— Records from a dataset —
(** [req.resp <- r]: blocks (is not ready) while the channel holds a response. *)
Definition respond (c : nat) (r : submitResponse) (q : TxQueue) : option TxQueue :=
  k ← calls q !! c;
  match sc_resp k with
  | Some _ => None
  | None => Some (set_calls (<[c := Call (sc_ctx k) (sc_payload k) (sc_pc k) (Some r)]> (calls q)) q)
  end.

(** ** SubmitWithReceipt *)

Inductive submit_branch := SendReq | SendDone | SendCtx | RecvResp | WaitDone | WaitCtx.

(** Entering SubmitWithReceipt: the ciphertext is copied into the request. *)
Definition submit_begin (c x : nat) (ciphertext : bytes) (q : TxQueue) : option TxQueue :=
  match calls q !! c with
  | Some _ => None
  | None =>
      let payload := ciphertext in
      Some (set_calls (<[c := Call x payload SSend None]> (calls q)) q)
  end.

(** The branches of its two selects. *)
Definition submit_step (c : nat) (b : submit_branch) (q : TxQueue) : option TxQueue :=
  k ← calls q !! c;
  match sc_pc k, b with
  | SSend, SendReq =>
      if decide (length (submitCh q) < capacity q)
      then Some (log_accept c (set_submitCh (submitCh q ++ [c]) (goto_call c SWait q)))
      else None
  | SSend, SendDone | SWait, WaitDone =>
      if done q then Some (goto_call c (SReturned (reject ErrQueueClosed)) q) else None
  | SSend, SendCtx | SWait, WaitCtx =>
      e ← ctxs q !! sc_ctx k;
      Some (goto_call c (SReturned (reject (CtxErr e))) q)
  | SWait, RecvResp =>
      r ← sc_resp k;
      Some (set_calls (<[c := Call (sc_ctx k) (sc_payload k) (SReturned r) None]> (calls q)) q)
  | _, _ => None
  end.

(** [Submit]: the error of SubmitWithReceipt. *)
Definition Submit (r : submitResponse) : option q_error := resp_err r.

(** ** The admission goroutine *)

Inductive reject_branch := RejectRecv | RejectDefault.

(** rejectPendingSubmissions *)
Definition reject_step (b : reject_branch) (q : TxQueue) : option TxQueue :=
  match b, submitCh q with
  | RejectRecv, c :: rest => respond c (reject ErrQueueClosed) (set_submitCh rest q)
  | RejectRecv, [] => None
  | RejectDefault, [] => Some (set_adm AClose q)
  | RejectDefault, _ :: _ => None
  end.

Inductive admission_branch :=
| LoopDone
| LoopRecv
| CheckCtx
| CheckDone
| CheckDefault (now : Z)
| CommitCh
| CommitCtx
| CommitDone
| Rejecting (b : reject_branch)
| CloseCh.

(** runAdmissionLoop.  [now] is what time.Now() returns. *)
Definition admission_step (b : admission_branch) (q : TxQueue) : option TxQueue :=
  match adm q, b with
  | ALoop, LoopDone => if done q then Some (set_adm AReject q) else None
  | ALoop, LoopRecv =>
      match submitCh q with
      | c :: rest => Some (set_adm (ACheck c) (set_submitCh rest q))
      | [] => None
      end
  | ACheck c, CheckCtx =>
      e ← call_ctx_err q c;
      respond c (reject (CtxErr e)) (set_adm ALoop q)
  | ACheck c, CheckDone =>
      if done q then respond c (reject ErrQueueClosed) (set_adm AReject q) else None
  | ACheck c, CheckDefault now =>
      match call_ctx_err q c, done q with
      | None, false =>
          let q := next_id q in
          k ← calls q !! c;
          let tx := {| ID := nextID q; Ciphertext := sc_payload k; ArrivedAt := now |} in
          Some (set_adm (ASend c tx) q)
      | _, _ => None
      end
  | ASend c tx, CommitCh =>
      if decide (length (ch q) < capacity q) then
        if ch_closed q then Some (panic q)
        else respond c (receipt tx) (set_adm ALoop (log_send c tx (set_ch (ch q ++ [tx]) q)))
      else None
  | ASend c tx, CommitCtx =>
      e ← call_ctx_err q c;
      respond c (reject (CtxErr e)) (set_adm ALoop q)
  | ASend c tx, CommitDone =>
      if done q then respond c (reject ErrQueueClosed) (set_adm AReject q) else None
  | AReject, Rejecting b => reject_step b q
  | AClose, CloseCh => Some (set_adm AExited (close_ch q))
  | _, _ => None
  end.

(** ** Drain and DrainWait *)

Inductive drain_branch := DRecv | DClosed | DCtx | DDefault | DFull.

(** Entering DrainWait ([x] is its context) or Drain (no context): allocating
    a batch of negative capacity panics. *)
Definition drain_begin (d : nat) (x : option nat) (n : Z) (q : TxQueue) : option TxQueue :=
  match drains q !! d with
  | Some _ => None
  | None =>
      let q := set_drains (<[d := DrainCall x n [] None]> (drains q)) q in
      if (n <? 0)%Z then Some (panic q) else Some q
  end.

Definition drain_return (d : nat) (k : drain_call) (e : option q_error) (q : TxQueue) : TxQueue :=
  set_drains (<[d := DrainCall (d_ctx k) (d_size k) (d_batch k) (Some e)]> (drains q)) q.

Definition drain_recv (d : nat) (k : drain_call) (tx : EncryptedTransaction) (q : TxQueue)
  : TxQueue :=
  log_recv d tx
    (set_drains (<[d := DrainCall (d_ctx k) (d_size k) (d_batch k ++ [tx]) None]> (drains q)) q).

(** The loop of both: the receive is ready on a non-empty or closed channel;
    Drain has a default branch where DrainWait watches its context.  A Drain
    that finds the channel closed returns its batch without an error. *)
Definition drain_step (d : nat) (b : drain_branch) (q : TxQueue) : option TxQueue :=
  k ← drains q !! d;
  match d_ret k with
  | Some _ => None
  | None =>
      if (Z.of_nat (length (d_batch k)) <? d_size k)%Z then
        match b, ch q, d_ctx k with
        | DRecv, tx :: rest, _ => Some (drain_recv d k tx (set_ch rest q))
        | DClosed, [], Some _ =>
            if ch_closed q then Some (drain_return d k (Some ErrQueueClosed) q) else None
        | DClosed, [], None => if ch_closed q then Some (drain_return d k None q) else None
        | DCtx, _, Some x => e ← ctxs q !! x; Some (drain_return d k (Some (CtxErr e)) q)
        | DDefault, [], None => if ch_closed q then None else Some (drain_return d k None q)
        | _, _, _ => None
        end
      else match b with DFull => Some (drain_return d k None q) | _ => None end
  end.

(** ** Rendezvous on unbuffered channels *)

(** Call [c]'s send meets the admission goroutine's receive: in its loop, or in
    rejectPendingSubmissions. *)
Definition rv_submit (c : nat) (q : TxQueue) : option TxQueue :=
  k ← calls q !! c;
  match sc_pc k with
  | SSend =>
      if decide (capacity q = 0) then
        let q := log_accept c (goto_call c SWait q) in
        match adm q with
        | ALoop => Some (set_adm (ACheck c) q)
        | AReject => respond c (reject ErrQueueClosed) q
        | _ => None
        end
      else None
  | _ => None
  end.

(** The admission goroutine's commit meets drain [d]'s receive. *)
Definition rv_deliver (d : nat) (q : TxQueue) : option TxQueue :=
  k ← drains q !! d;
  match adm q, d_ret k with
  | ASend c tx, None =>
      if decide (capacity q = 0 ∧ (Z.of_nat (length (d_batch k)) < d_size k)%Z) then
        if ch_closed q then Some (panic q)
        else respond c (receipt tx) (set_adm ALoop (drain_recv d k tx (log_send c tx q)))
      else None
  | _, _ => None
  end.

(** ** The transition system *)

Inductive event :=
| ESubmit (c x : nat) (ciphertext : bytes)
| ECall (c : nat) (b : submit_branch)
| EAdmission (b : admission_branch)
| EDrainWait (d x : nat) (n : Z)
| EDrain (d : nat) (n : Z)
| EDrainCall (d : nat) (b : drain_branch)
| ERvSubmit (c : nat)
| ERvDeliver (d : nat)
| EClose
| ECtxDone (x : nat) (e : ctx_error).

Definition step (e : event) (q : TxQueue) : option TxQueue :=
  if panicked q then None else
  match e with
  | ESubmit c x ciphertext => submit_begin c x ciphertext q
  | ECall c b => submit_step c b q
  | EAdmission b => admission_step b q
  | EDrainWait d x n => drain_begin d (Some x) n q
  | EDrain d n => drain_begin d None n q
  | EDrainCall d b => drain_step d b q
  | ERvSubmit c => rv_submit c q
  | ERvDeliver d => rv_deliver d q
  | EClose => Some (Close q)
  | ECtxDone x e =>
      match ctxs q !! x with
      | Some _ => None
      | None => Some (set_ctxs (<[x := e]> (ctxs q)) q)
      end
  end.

— REQUIRED WORK —
Write out exactly the lines that fall from the line with "if done q then Some (goto_call" to the line with "(set_adm AClose q)" in the records above, keeping both ends.

— ANSWER FOR THE TASK —
      if done q then Some (goto_call c (SReturned (reject ErrQueueClosed)) q) else None
  | SSend, SendCtx | SWait, WaitCtx =>
      e ← ctxs q !! sc_ctx k;
      Some (goto_call c (SReturned (reject (CtxErr e))) q)
  | SWait, RecvResp =>
      r ← sc_resp k;
      Some (set_calls (<[c := Call (sc_ctx k) (sc_payload k) (SReturned r) None]> (calls q)) q)
  | _, _ => None
  end.

(** [Submit]: the error of SubmitWithReceipt. *)
Definition Submit (r : submitResponse) : option q_error := resp_err r.

(** ** The admission goroutine *)

Inductive reject_branch := RejectRecv | RejectDefault.

(** rejectPendingSubmissions *)
Definition reject_step (b : reject_branch) (q : TxQueue) : option TxQueue :=
  match b, submitCh q with
  | RejectRecv, c :: rest => respond c (reject ErrQueueClosed) (set_submitCh rest q)
  | RejectRecv, [] => None
  | RejectDefault, [] => Some (set_adm AClose q)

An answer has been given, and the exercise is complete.